Avoid running aground Following is one area that is getting FIs stuck in the mud as they conduct HMDA data integrity reviews—how to report on Multifamily Affordable Housing Units. Identifying Multifamily loans is not as easy as it once was. Prior to 2018, the property type field identified the property securing the loan as either a one-to-four family dwelling, a manufactured dwelling, or a multifamily dwelling. Beginning with 2018, property type was eliminated and now there are multiple fields to complete, including Construction Method (Site Built, Manufactured Home), Manufactured Home Secured Property Type, Manufactured Home Land Property Interest, Total Units and Multifamily Affordable Units. The following focuses on some common pitfalls in these last two fields. Total Units represents the number of units securing the loan. It could include multiple singlefamily dwellings, and it could include multiple, but not all, condos or co-ops in a building. Importantly, you cannot rely on Total Units to determine the number of Multifamily Affordable Housing Units. To find the number of Multifamily Affordable Units, it’s best to approach this as a three-step analysis: l Step one, proceed only if this is a “dwelling” containing five or more individual units. l Step two, confirm that the loan is secured by the entire property. If not, the property is not considered Multifamily, and


therefore enter “NA.” Step three, determine how many units are “affordable.” Enter “0” for a covered loan or application related to a multifamily dwelling that does not contain any such “affordable” income-restricted individual dwelling units. Please note the difference between when “NA” is used, and when “0” is used. A blank field will generate a validity edit. Also note that Multifamily property includes Manufactured Home Community.
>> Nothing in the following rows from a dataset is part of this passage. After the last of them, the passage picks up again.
Lemma magnitude_order ver negative x y :
  isMagnitude x → isMagnitude y → Fixed (magnitudeKey ver negative x) (magnitudeKey ver negative y) (x ?= y).
Proof.
  intros Hx Hy. pose proof one_pos.
  destruct (magnitudeClass_bounds x (proj1 Hx)) as [[Hx1 Hcx]|[[Hx1 Hcx]|[Hx1 Hcx]]],
    (magnitudeClass_bounds y (proj1 Hy)) as [[Hy1 Hcy]|[[Hy1 Hcy]|[Hy1 Hcy]]];
    try (apply key_lt; lia); try (apply key_gt; lia).
  - unfold magnitudeKey. rewrite Hcx, Hcy. apply key_same. unfold magnitudeBytes.
    destruct (Z.ltb_spec x one), (Z.ltb_spec y one); try lia.
    destruct (smallWord_order ver negative x y) as [Hw Hc]; [by apply small_exact..|done|done|].
    destruct (smallWord_order ver negative y x) as [Hw' _]; [by apply small_exact..|done|done|].
    rewrite <- Hc. by apply word8_order.
  - by apply medium_order.
  - unfold magnitudeKey. rewrite Hcx, Hcy. apply key_same. unfold magnitudeBytes.
    destruct (Z.ltb_spec x one), (Z.ltb_spec y one); try lia.
    destruct (Z.ltb_spec x (2 ^ 63 * one)), (Z.ltb_spec y (2 ^ 63 * one)); try lia.
    destruct (largeWord_order ver negative x y) as [Hw Hc]; [done..|].
    destruct (largeWord_order ver negative y x) as [Hw' _]; [done..|].
    rewrite <- Hc. by apply word8_order.
Qed.

(** ** The order of numbers *)

Definition isNumber (m : option Z) : Prop :=
  match m with None => True | Some v => v = 0 ∨ isMagnitude (Z.abs v) end.

Definition flipKey (l : list Z) : list Z :=
  match l with [] => [] | c :: p => (2 * CType.kNumericZero - c) :: map flipByte p end.

Lemma flipKey_order l l' c : Fixed l l' c → Fixed (flipKey l) (flipKey l') (CompOpp c).
Proof.
  assert (Hd : ∀ c, Differ l l' c → Differ (flipKey l) (flipKey l') (CompOpp c)).
  { intros c' (p & x & y & s & s' & -> & -> & Hc & Hn). destruct p as [|z p]; simpl.
    - apply Differ_intro; [|by destruct c']. rewrite <- Hc. unfold CType.kNumericZero, CType.kNumeric.
      destruct (Z.compare_spec x y), (Z.compare_spec (2 * (30 + 11) - x) (2 * (30 + 11) - y)); simpl; done || lia.
    - apply (Differ_app_l [_]), Differ_flip. by exists p, x, y, s, s'. }
  destruct c; simpl; [by intros ->|apply (Hd Lt)|apply (Hd Gt)].
Qed.

Lemma numberBytes_cases ver v :
  v ≠ 0 → numberBytes ver (Some v) =
    if v <? 0 then flipKey (magnitudeKey ver true (- v)) else magnitudeKey ver false v.
Proof. intros Hv. simpl. apply Z.eqb_neq in Hv as ->. done. Qed.

Lemma number_order ver m n :
  isNumber m → isNumber n → Fixed (numberBytes ver m) (numberBytes ver n) (compareMeanings m n).
Proof.
  intros Hm Hn.
  assert (Hclass : ∀ x, 0 < x → 42 <= magnitudeClass x <= 51).
  { intros x Hx. destruct (magnitudeClass_bounds x Hx) as [[]|[[]|[]]]; lia. }
  assert (Hhead : ∀ v, ∃ c p, numberBytes ver (Some v) = c :: p ∧ 30 < c ∧
             (v < 0 → c < 41) ∧ (v = 0 → c = 41) ∧ (0 < v → 41 < c)).
  { intros v. simpl. unfold CType.kNumericZero, CType.kNumeric.
    destruct (Z.eqb_spec v 0); [by eexists _, _; split_and!; [done|lia..]|].
    destruct (Z.ltb_spec v 0); eexists _, _; (split; [done|]).
    - pose proof (Hclass (- v) ltac:(lia)). lia.
    - pose proof (Hclass v ltac:(lia)). lia. }
  destruct m as [v|], n as [w|]; [|destruct (Hhead v) as (c & p & -> & Hc & _); apply Differ_intro; [|done];
    apply Z.compare_gt_iff; unfold CType.kNumericNaN, CType.kNumeric; lia|destruct (Hhead w) as (c & p & -> & Hc & _);
    apply Differ_intro; [|done]; apply Z.compare_lt_iff; unfold CType.kNumericNaN, CType.kNumeric; lia|done].
  simpl compareMeanings. destruct (Z.lt_trichotomy v 0) as [Hv|[Hv|Hv]], (Z.lt_trichotomy w 0) as [Hw|[Hw|Hw]];
    try (destruct (Hhead v) as (c & p & -> & Hc & H1 & H2 & H3), (Hhead w) as (d & q & -> & Hd & H4 & H5 & H6);
         (apply key_lt; lia) || (apply key_gt; lia)).
  - rewrite !numberBytes_cases by lia. apply Z.ltb_lt in Hv as Hv', Hw as Hw'. rewrite Hv', Hw'.
    rewrite <- (Z.opp_involutive v), <- (Z.opp_involutive w) at 2. rewrite compare_opp.
    destruct Hm as [Hm|Hm], Hn as [Hn|Hn]; try lia. rewrite !Z.abs_neq in * by lia.
    apply flipKey_order. by apply magnitude_order.
  - by rewrite Hv, Hw.
  - rewrite !numberBytes_cases by lia.
    destruct (Z.ltb_spec v 0), (Z.ltb_spec w 0); try lia.
    destruct Hm as [Hm|Hm], Hn as [Hn|Hn]; try lia. rewrite !Z.abs_eq in * by lia. by apply magnitude_order.
Qed.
The following are examples of different combinations of the Total Units and Multifamily Affordable Units fields: l A borrower purchases seven individual condominium units out of a 164-unit complex. Seven “Total Units” would be reported, if each is securing the loan. Because the individual units do not represent a multifamily dwelling, the “Multifamily Affordable” field would be populated with “NA.” l A borrower purchases an entire seven-unit complex with no affordable housing. While there are five or more units and the entire building is purchased, none of the dwellings in the seven-unit complex are affordable housing, therefore, Multifamily Affordable units would be populated with “zero.” l A borrower purchases an entire 12-unit complex with three affordable housing units. Twelve Total Units and three multifamily affordable units would be reported. Smooth sailing These are just a few tips to help FIs with shoring up any data integrity leaks. Avoid any last-minute rescue efforts by conducting regular data integrity reviews and performing periodic checks against the current edit list provided by the CFPB. Having reliable data will help you set a course for smooth sailing as you use the data for CRA and fair lending analytics.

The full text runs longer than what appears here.